The data.
────

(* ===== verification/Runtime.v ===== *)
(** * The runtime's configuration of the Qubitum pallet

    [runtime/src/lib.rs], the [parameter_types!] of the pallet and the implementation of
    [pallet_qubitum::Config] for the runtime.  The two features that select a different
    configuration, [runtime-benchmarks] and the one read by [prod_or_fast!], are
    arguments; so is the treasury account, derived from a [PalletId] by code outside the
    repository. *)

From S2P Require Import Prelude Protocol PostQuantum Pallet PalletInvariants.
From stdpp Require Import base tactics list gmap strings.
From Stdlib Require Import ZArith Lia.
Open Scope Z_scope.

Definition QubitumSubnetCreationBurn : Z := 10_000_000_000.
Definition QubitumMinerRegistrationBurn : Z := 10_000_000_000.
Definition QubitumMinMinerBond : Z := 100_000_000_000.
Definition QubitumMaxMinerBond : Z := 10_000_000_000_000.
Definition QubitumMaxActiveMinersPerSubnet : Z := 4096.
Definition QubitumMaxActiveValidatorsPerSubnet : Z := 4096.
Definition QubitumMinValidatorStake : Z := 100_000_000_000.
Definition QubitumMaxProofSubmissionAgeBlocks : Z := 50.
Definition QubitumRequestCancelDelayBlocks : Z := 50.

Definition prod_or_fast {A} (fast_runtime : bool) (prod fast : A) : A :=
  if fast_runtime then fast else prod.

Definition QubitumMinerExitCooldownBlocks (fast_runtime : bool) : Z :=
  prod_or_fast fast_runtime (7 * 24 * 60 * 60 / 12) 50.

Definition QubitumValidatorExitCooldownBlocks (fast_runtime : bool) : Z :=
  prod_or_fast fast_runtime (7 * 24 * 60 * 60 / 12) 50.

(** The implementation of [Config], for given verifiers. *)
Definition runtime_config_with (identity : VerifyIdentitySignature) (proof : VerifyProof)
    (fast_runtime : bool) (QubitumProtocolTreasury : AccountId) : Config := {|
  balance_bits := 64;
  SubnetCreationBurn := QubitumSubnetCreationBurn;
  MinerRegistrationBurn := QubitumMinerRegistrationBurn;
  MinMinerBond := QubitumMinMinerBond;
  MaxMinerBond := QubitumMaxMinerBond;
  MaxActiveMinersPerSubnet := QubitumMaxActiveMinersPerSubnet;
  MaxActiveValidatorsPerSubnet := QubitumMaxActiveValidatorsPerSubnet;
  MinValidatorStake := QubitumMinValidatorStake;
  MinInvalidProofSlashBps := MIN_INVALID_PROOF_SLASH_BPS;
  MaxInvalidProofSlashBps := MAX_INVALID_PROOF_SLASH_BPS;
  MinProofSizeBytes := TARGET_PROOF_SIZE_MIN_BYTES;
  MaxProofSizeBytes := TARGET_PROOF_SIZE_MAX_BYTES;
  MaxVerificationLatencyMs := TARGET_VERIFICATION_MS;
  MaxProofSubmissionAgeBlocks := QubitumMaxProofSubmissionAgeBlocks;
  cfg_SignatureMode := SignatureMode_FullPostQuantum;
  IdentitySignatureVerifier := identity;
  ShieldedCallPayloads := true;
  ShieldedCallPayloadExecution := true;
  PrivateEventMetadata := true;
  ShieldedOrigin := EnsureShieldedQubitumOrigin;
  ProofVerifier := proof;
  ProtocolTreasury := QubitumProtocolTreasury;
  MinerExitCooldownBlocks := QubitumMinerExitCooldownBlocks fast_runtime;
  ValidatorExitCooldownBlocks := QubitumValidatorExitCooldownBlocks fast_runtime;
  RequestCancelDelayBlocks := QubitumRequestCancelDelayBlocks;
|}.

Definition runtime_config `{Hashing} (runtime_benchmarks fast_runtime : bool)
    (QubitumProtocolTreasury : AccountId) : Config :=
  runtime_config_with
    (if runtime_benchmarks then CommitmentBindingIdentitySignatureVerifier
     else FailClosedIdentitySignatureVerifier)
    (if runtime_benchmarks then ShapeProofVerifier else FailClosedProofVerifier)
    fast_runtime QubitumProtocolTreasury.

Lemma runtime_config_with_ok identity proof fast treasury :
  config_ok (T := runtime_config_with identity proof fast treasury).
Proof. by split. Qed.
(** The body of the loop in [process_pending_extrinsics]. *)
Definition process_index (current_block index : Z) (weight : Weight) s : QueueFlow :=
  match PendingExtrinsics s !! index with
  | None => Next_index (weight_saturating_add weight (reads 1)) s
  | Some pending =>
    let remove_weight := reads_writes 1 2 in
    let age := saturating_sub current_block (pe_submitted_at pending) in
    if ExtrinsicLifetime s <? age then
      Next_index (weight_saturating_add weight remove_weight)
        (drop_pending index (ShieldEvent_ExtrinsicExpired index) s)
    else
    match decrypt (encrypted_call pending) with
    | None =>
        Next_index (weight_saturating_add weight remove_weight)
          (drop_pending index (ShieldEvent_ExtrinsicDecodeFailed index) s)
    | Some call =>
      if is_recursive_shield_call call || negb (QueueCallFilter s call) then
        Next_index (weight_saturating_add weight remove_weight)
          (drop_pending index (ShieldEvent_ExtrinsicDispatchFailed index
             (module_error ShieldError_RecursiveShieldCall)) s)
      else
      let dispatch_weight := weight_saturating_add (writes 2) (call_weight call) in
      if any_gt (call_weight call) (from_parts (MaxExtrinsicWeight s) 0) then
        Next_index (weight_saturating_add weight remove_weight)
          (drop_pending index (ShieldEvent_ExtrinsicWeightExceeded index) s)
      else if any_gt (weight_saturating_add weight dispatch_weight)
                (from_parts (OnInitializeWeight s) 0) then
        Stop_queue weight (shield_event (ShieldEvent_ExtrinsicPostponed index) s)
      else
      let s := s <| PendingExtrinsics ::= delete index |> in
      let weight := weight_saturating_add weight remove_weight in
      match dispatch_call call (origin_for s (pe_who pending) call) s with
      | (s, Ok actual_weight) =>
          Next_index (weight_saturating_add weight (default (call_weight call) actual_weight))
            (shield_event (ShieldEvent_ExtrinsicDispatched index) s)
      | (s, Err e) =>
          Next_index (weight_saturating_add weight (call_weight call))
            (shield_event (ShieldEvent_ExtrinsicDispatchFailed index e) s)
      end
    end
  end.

────

What needs to be done.
In the material above, transcribe exactly the lines beginning at the one with "repository. *)" and ending at the one with "Open Scope Z_scope.", both included.

Solution to the problem.
    repository. *)

From S2P Require Import Prelude Protocol PostQuantum Pallet PalletInvariants.
From stdpp Require Import base tactics list gmap strings.
From Stdlib Require Import ZArith Lia.
Open Scope Z_scope.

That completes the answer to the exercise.